DVDA estimate problems

ThomasTyndan wrote on 11/1/2005, 8:09 AM
I used Movie studio to render a video, I rendered it as a MPEG-2 DVD architect widscreen format. the size of the video itself was 4.4 gigs. As usual I had to render the audio seperately as an AC3, which was about 300 MB. When I imported them straight into DVDA and went to make DVD I noticed the following:

It gave me an over estimate fo the DVD output size being about 6 gigs, I had found earlier that I should ignore the estimate. When I did it created the DVD (VIDEO_TS) as being about 5.3 gigs, there was an over estimate, but why is it that I am forced to recompress the video file that is supposed to work right into the DVDA when I encoded it the first time, is there any way around haveing to re-encode the video file?

NOTE: I am using DVD architect 2.0. The dvd I was making was not at all changed from dragging the video file into the project, I was only making a preview dvd that I could watch to verify a good render.

Comments

johnmeyer wrote on 11/1/2005, 9:23 AM
This sure seems to come up a lot. If anyone at Sony still reads these posts, you REALLY need to create a FAQ that answers these Frequently Asked Questions (wow, what a concept). You also might consider modifying your products so not so many people have these problems.

End of open letter to Sony. Begin answer to your question.

The estimates in DVDA are bad, but they aren't that bad. Also, DVDA should NEVER have to re-compress video that you create in Studio or Vegas (assuming you create these as MPEG-2 and AC-3 files, using one of the DVD Architect templates -- do NOT use the default templates).

Here are things to check, that can cause the size to increase, and can cause DVDA to re-compress:

1. If you use animated buttons for your menus DO NOT use the entire movie for those buttons. This forces DVDA to re-compress the whole movie to fit the tiny button. This "new version" of the movie is a much smaller pixel version, so it doesn't take as much space as the original. Thus, your project size doesn't double. However, it does get a lot bigger and you have to wait hours while the compression occurs. To solve this problem, if you use movies for your buttons, create a 30-90 second clip in Vegas or Studio, encode that to MPEG-2 (usually no need to encode audio), and then import that clip into the button.
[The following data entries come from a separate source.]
(* ===== verification/Syscall.v ===== *)
(** * The remaining system calls and their dispatch (kern/trap/TSyscall,
    kern/trap/TDispatch) *)

From S2P Require Import Prelude Memory Strings Resume Spinlock PhysMap Pmm Container PageTable.
From S2P Require Import Isolation UserCopy Tcb TQueue Thread Signal Ipc Bufcache Log Block Inode Dir.
From S2P Require Import File Console Printf Proc CallNumbers.

Definition E_INVAL_EVENT : Z := 8.
Definition E_EXCEEDS_QUOTA : Z := 23.
Definition E_MAX_NUM_CHILDEN_REACHED : Z := 24.
Definition E_INVAL_CHILD_ID : Z := 25.

Section Syscall.
Context `{KL : KernLayout}.

(** Values of variables the code reads before it sets them. *)
Context (junk : Z).

Definition in_fs {A} (m : M fsys A) : M kern A := lift l_x_fs m.
Definition with_ino {A} (m : M ino A) : M kern A := in_fs (in_ino m).
Definition with_thr {A} (m : M thr A) : M kern A := lift l_x_thr m.
Definition with_vm {A} (m : M vm A) : M kern A := lift l_x_vm m.

(** [KERN_INFO("%s", ...)], of the string with these bytes. *)
Definition debug_info (s : list Z) : M kern unit :=
  _ ← lift l_debug_lk (spinlock_acquire "debug_lk");
  _ ← vdprintf l_serial_lk l_x_con (λ _, s) (codes "%s") [1];
  lift l_debug_lk spinlock_release.

(** [KERN_DEBUG] of a format without strings. *)
Definition debug_normal (file : list Z) (line : Z) (fmt ap : list Z) : M kern unit :=
  _ ← lift l_debug_lk (spinlock_acquire "debug_lk");
  _ ← vdprintf l_serial_lk l_x_con (λ _, file) (codes "[D] %s:%d: ") [1; line];
  _ ← vdprintf l_serial_lk l_x_con (λ _, []) fmt ap;
  lift l_debug_lk spinlock_release.

(** The bytes of kernel memory at [a] on, at most [n] of them, as [char]s. *)
Definition chars_at (a n : Z) : M kern (list Z) :=
  with_vm (gets (λ v, s8 <$> read_bytes (v_mem v) a n)).
Definition store_byte (a c : Z) : M kern unit :=
  with_vm (modify (λ v, set_mem (write8 (v_mem v) a c) v)).

(** The loop of [sys_puts]: false if a copy failed.  Each turn prints at least a
    byte. *)
Fixpoint puts_loop (fuel : nat) (cur_pid cur_pos remain : Z) : M kern bool :=
  if remain =? 0 then mret true
  else match fuel with
  | O => fail OutOfFuel
  | S fuel =>
    let nbytes := if remain <? PAGESIZE - 1 then remain else PAGESIZE - 1 in
    n ← with_vm (pt_copyin cur_pid cur_pos (sys_buf cur_pid) nbytes);
    if negb (n =? nbytes) then mret false
    else
      _ ← store_byte (sys_buf cur_pid + nbytes) 0;
      s ← chars_at (sys_buf cur_pid) PAGESIZE;
      _ ← debug_info s;
      puts_loop fuel cur_pid (u32 (cur_pos + nbytes)) (remain - nbytes)
  end.

Definition sys_puts (t : tf_t) : M kern tf_t :=
  cur_pid ← with_thr get_curid;
  let str_uva := syscall_get_arg2 t in
  let str_len := syscall_get_arg3 t in
  if negb ((VM_USERLO <=? str_uva) && (u32 (str_uva + str_len) <=? VM_USERHI))
  then mret (syscall_set_errno t E_INVAL_ADDR)
  else
    ok ← puts_loop (Z.to_nat (str_len / (PAGESIZE - 1) + 1)) cur_pid str_uva str_len;
    mret (syscall_set_errno t (if (ok : bool) then E_SUCC else E_MEM)).

(** The quota is checked for the variable [curid] before it is set. *)
Definition sys_spawn (t : tf_t) : M kern tf_t :=
  let elf_id := syscall_get_arg2 t in
  let quota := syscall_get_arg3 t in
  qok ← with_vm (lift l_v_cont (container_can_consume junk quota));
  nc ← with_vm (lift l_v_cont (container_get_nchildren junk));
  curid ← with_thr get_curid;
  if qok =? 0 then mret (sys_result t E_EXCEEDS_QUOTA NUM_IDS)
  else if NUM_IDS <? u32 (curid * MAX_CHILDREN + 1 + MAX_CHILDREN)
  then mret (sys_result t E_MAX_NUM_CHILDEN_REACHED NUM_IDS)
  else if nc =? MAX_CHILDREN then mret (sys_result t E_INVAL_CHILD_ID NUM_IDS)
  else if (1 <=? elf_id) && (elf_id <=? 8) then
    new_pid ← proc_create (elf_image elf_id) quota;
    mret (sys_result t (if new_pid =? NUM_IDS then E_INVAL_PID else E_SUCC) new_pid)
  else mret (sys_result t E_INVAL_PID NUM_IDS).

Definition sys_yield (t : tf_t) : KM thr tf_t :=
  _ ← thread_yield; mret (syscall_set_errno t E_SUCC).

Definition sys_is_dir (t : tf_t) : M kern tf_t :=
  let fd := s32 (syscall_get_arg2 t) in
  pid ← with_thr get_curid;
  fp ← with_thr (tcb_get_openfile pid fd);
  no ← in_fs (no_file fp);
  if (no : bool) then mret (sys_result t E_BADF (-1))
  else
    ip ← in_fs (fp_get f_ip fp);
    type ← with_ino (ip_get i_type ip);
    mret (sys_result t E_SUCC (cbool (type =? T_DIR))).

(** The calls that print with interrupts enabled between the messages: [window i]
    is what the interrupts do that arrive after message [i - 1], and before the
    first message for [i = 0].  [fmt] ends in a newline. *)
Fixpoint reports (window : nat → KM kern unit) (line : Z) (fmt : list Z) (n : nat) (i : nat)
    : KM kern unit :=
  match n with
  | O => mret tt
  | S n =>
    pid ← run (with_thr get_curid);
    _ ← run (debug_normal (codes "kern/trap/TSyscall/TSyscall.c") line (fmt ++ [10])
               [this_cpu; pid; Z.of_nat i]);
    _ ← window (S i);
    reports window line fmt n (S i)
  end.

Definition sys_produce (window : nat → KM kern unit) (t : tf_t) : KM kern tf_t :=
  _ ← reports window 246 (codes "CPU %d: Process %d: Produced %d") 5 0;
  mret (syscall_set_errno t E_SUCC).

Definition sys_consume (window : nat → KM kern unit) (t : tf_t) : KM kern tf_t :=
  _ ← reports window 257 (codes "CPU %d: Process %d: Consumed %d") 5 0;
  mret (syscall_set_errno t E_SUCC).

(** [cwd], set to the root if it is null. *)
Definition cwd_or_root (pid : Z) : M kern Z :=
  dp ← with_thr (tcb_get_cwd pid);
  if dp =? 0 then
    dp ← with_ino (inode_get ROOTDEV ROOTINO);
    _ ← with_thr (tcb_set_cwd pid dp);
    mret dp
  else mret dp.

Definition store_bytes (a : Z) (bs : list Z) : M kern unit := with_vm (place a bs).

(** The loop of [sys_ls]: the end of what it wrote at [buf_p].  A name ends at its
    14 bytes at the latest. *)
Fixpoint ls_loop (fuel : nat) (dp off buf_p : Z) : M kern Z :=
  size ← with_ino (ip_get i_size dp);
  if off <? size then
    match fuel with
    | O => fail OutOfFuel
    | S fuel =>
      r ← with_ino (inode_read junk dp off DE_SIZE);
      if negb (u32 r.1 =? DE_SIZE) then
        _ ← with_ino (inode_unlock ip_addr dp);
        fail (Panic "wrong in dir_lookup")
      else
        let de := r.2 in
        if de_inum de =? 0 then ls_loop fuel dp (off + DE_SIZE) buf_p
        else
          let n := strnlen (de_name de) (Z.to_nat PAGESIZE) in
          _ ← store_bytes buf_p (strncpy (de_name de) (Z.to_nat n));
          _ ← store_byte (buf_p + n) 32;
          ls_loop fuel dp (off + DE_SIZE) (buf_p + n + 1)
    end
  else mret buf_p.

Definition sys_ls (t : tf_t) : M kern tf_t :=
  let user_buf_addr := syscall_get_arg2 t in
  let buf_len := s32 (syscall_get_arg3 t) in
  cur_pid ← with_thr get_curid;
  dp ← cwd_or_root cur_pid;
  _ ← with_ino (inode_lock dp);
  size ← with_ino (ip_get i_size dp);
  buf_p ← ls_loop (dir_fuel size) dp 0 (sys_buf cur_pid);
  _ ← with_ino (inode_unlock ip_addr dp);
  _ ← store_byte (buf_p - 1) 0;
  let n := buf_p - sys_buf cur_pid in
  let len := if n <? buf_len then n else buf_len in
  _ ← with_vm (pt_copyout (sys_buf cur_pid) cur_pid user_buf_addr (u32 len));
  mret (sys_result t E_SUCC len).

(** The search of [sys_pwd] for the name of [inum] in [parent]: row [len] of the
    array at [arr] gets it. *)
Fixpoint pwd_name (fuel : nat) (parent inum off arr len : Z) : M kern Z :=
  size ← with_ino (ip_get i_size parent);
  if off <? size then
    match fuel with
    | O => fail OutOfFuel
    | S fuel =>
      r ← with_ino (inode_read junk parent off DE_SIZE);
      if negb (u32 r.1 =? DE_SIZE) then mret len
      else if de_inum r.2 =? inum then
        _ ← chk "arr" 100 len;
        _ ← store_bytes (arr + 100 * len) (strncpy (de_name r.2) (Z.to_nat DIRSIZ));
        _ ← store_byte (arr + 100 * len + DIRSIZ) 0;
        mret (len + 1)
      else pwd_name fuel parent inum (off + DE_SIZE) arr len
    end
  else mret len.

(** The walk up to the root; [fuel] bounds its length, which the code does not. *)
Fixpoint pwd_loop (fuel : nat) (curi parent arr len : Z) : M kern Z :=
  pn ← with_ino (ip_get i_inum parent);
  cn ← with_ino (ip_get i_inum curi);
  if pn =? cn then mret len
  else match fuel with
  | O => fail OutOfFuel
  | S fuel =>
    size ← with_ino (ip_get i_size parent);
    len ← pwd_name (dir_fuel size) parent cn 0 arr len;
    r ← with_ino (dir_lookup junk parent DOTDOT);
    pwd_loop fuel parent r.1 arr len
  end.

(** The last loop: where [p] ends.  It skips over the names and writes slashes. *)
Fixpoint pwd_join (n : nat) (arr p : Z) : M kern Z :=
  match n with
  | O => mret p
  | S n =>
    row ← chars_at (arr + 100 * Z.of_nat n) 100;
    let p := p + strnlen row 100 in
    _ ← store_byte p SLASH;
    pwd_join n arr (p + 1)
  end.

(** The user address is the argument in [eax], which is the number of the call. *)
Definition sys_pwd (fuel : nat) (t : tf_t) : M kern tf_t :=
  pid ← with_thr get_curid;
  curi ← cwd_or_root pid;
  r ← with_ino (dir_lookup junk curi DOTDOT);
  let arr := arr_addr pid in
  len ← pwd_loop fuel curi r.1 arr 0;
  p ← pwd_join (Z.to_nat len) arr arr;
  _ ← store_byte p 0;
  _ ← with_vm (pt_copyout arr pid (syscall_get_arg1 t) (p - arr + 1));
  mret t.

Definition sys_mv (t : tf_t) : tf_t := t.
Definition sys_cat (t : tf_t) : tf_t := t.
Definition sys_cp (t : tf_t) : tf_t := t.
Definition sys_touch (t : tf_t) : tf_t := t.

Definition sys_rm (t : tf_t) : M kern tf_t :=
  let user_addr_path := syscall_get_arg2 t in
  let length := s32 (syscall_get_arg3 t) in
  cur_pid ← with_thr get_curid;
  let length := if length <? PAGESIZE - 1 then length else PAGESIZE - 1 in
  _ ← with_vm (pt_copyin cur_pid user_addr_path (sys_buf cur_pid) (u32 length));
  _ ← store_byte (sys_buf cur_pid + length) 0;
  mret t.

(** A null line is Ctrl-C: the caller gets SIGINT. *)
Definition sys_readline (polls fuel : nat) (t : tf_t) : KM kern tf_t :=
  kernbuf ← readline l_x_thr l_x_con polls fuel (codes ">:");
  let userbuf := syscall_get_arg2 t in
  cur_pid ← run (with_thr get_curid);
  match kernbuf with
  | None =>
    _ ← run (with_thr (tcb_add_pending_signal cur_pid SIGINT));
    _ ← run (with_thr (copyout_bytes (local_addr "empty" cur_pid) [0] cur_pid userbuf));
    mret (sys_result t E_INVAL_EVENT (-1))
  | Some line =>
    let n_len := strnlen line 1000 + 1 in
    _ ← run (store_bytes linebuf_addr line);
    n ← run (with_vm (pt_copyout linebuf_addr cur_pid userbuf n_len));
    if negb (n =? n_len) then kfail (Panic "Readline fails!")
    else mret (sys_result t E_SUCC 0)
  end.

(** ** TDispatch.c *)

(** What the world does to a call: the bounds on its waits, and the frames of the
    interrupts that arrive in each window in which it enables them. *)
Record patience := Patience {
  wait_turns : nat; polls : nat; line_chars : nat; parents : nat; arrivals : nat → list tf_t }.

(** An unknown number calls [syscall_set_errno] with the error where the frame
    should be: the word at its [eax] is overwritten. *)
Definition bad_callnr (t : tf_t) : M kern tf_t :=
  _ ← with_vm (modify (λ v, set_mem (write32 (v_mem v) (3 + 28) junk) v)); mret t.

Definition in_ipc {A} (m : KM ipc A) : KM kern A := klift l_x_ipc m.
Definition in_threads {A} (m : KM thr A) : KM kern A := klift l_x_thr m.

(** [intr_local_enable] opens [window 0] before the two calls that run with
    interrupts on. *)
Definition syscall_dispatch (w : patience) (window : nat → KM kern unit) (t : tf_t) : KM kern tf_t :=
  let nr := syscall_get_arg1 t in
  if nr =? SYS_sync_send then in_ipc (sys_sync_send (wait_turns w) t)
  else if nr =? SYS_sync_recv then in_ipc (sys_sync_recv (wait_turns w) t)
  else if nr =? SYS_is_dir then run (sys_is_dir t)
  else if nr =? SYS_ls then run (sys_ls t)
  else if nr =? SYS_pwd then run (sys_pwd (parents w) t)
  else if nr =? SYS_cp then mret (sys_cp t)
  else if nr =? SYS_mv then mret (sys_mv t)
  else if nr =? SYS_rm then run (sys_rm t)
  else if nr =? SYS_cat then mret (sys_cat t)
  else if nr =? SYS_touch then sys_readline (polls w) (line_chars w) (sys_touch t)
  else if nr =? SYS_readline then sys_readline (polls w) (line_chars w) t
  else if nr =? SYS_puts then run (sys_puts t)
  else if nr =? SYS_spawn then run (sys_spawn t)
  else if nr =? SYS_yield then in_threads (sys_yield t)
  else if nr =? SYS_produce then (_ ← window 0%nat; sys_produce window t)
  else if nr =? SYS_consume then (_ ← window 0%nat; sys_consume window t)
  else if nr =? SYS_open then run (in_fs (sys_open junk t))
  else if nr =? SYS_close then run (in_fs (sys_close t))
  else if nr =? SYS_read then run (in_fs (sys_read junk t))
  else if nr =? SYS_write then run (in_fs (sys_write junk t))
  else if nr =? SYS_mkdir then run (in_fs (sys_mkdir junk t))
  else if nr =? SYS_chdir then run (in_fs (sys_chdir junk t))
  else if nr =? SYS_link then run (in_fs (sys_link junk t))
  else if nr =? SYS_unlink then run (in_fs (sys_unlink junk t))
  else if nr =? SYS_stat then run (in_fs (sys_fstat t))
  else if nr =? SYS_sigaction then run (with_thr (sys_sigaction t))
  else if nr =? SYS_kill then run (with_thr (sys_kill t))
  else if nr =? SYS_pause then in_threads (sys_pause t)
  else if nr =? SYS_sigreturn then run (with_thr (sys_sigreturn t))
  else run (bad_callnr t).
End Syscall.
Just to emphasize one thing noted above, and that is this: Use one of the DVD Architect Templates, and DON'T use the Default Template. The usual reason for this warning is that the video settings in the Default produce awful looking video (the quality slider is set really low, so Sony can get really fast benchmarks from reviewers that just click on the Default, start their stopwatch, and then encode). However there is another reason, namely that the default templates encode the audio into the video file. DVDA has to strip this out in order to use your AC-3 audio file. This may also lead to unnecessary re-encoding.

2. Make sure you do NOT use PCM audio. This usually isn't a problem, because it requires you to do a separate encode, but some people have used this format and then wonder why the project in DVDA is so much bigger than just the size of the video file.

3. The same issues discussed in #1 also apply to menus. Some people put a movie as a background for each menu. You need to make sure to use movie clips, and not entire movies.
ThomasTyndan wrote on 11/1/2005, 12:23 PM
That is exactly why I am wondering why I am having a problem. I am using the DVDAS standard MPEG-2 Widscreen, this of course has no audio output with it. I am then rendering the audio as the AC-3, but it is still telling me that it is too large, by my esimated, without the animated buttons and such I should have a little less that 4.6 gigs of information for audio and video. but that is not what is happening.

If I assume that DVDAS is over estimating, which it is. It still creates a VIDEO_TS that is almost a full gig over-sized. I cannot for the life of me figure out why...
nolonemo wrote on 11/1/2005, 1:32 PM
Check your project propertiesin DVDA. If the project audio property is set to PCM instead of AC-3, when you import the pre-rendered AC3 audio, DVDA will give it the PCM size, which often is enough to put the project over the limit. I beat my brains out for hours over this one. As soon as I changed the project audio property to AC3, the size problem went away.
ThomasTyndan wrote on 11/1/2005, 7:30 PM
Okay that makes sense, except I don;t think I can change the audio property in DVSAS 2.0, it seems to be set peranently on PCM...
johnmeyer wrote on 11/1/2005, 7:47 PM
it seems to be set permanently on PCM...

Hmmm ... "nolonemo" seems to be on to something. You definitely can produce projects with AC-3 in DVDA 2.0. However, you say you have DVD Studio ... I don't know enough about that to know whether it accepts AC-3. Perhaps it does not, in which case, that is the problem.
ThomasTyndan wrote on 11/2/2005, 8:19 AM
I just re-encoded it, using an uncompressed AVI instead of MPEG-2

I am going to buy Vegas 6 soon, but I just need a little more money. I bought studio to get some editing practice with, soon I will be able to get more indepth.